» **Exercise goal**
An acceptable answer repeats exactly the line with "(** An exception" and each line after it through the end of the entries, and includes nothing else.

==== Entries supplied ====

(** * stockdost: the price and forecast endpoints of [app.py]

    A shallow embedding of [src/app.py] and of the library calls it makes
    (pandas series with a date index, month-end resampling with its
    out-of-bounds error, month-end date ranges, [strftime], Flask's
    [jsonify]), followed by the properties of the two request handlers.

    Conventions.
    - A close price is an IEEE binary64 value, here a primitive [float].
    - A pandas [Timestamp] of a daily bar is a calendar date; the time of day
      and the time zone of the bars play no role in the code and are left out.
    - The market-data provider and the statistics library are outside the
      repository: their answers are the fields of a [World]. *)

From Stdlib Require Import ZArith List String Ascii Bool Lia Sorted FinFun.
From Stdlib Require Import PrimFloat.
Import ListNotations.

Local Open Scope Z_scope.
Local Open Scope list_scope.

(* ================================================================== *)
(** ** Python: exceptions, the logger, and the effect of a call *)
(* ================================================================== *)

Module Python.

(** An exception object: its class and the text [str(e)] gives. *)
Record exn : Type := mkExn { exn_class : string; exn_text : string }.

Definition str (e : exn) : string := exn_text e.

Definition AttributeError (text : string) : exn := mkExn "AttributeError" text.
Definition IndexError (text : string) : exn := mkExn "IndexError" text.
Definition KeyError (key : string) : exn :=
  mkExn "KeyError" ("'" ++ key ++ "'")%string.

====

» **Answer space**
(** An exception object: its class and the text [str(e)] gives. *)
Record exn : Type := mkExn { exn_class : string; exn_text : string }.

Definition str (e : exn) : string := exn_text e.

Definition AttributeError (text : string) : exn := mkExn "AttributeError" text.
Definition IndexError (text : string) : exn := mkExn "IndexError" text.
Definition KeyError (key : string) : exn :=
  mkExn "KeyError" ("'" ++ key ++ "'")%string.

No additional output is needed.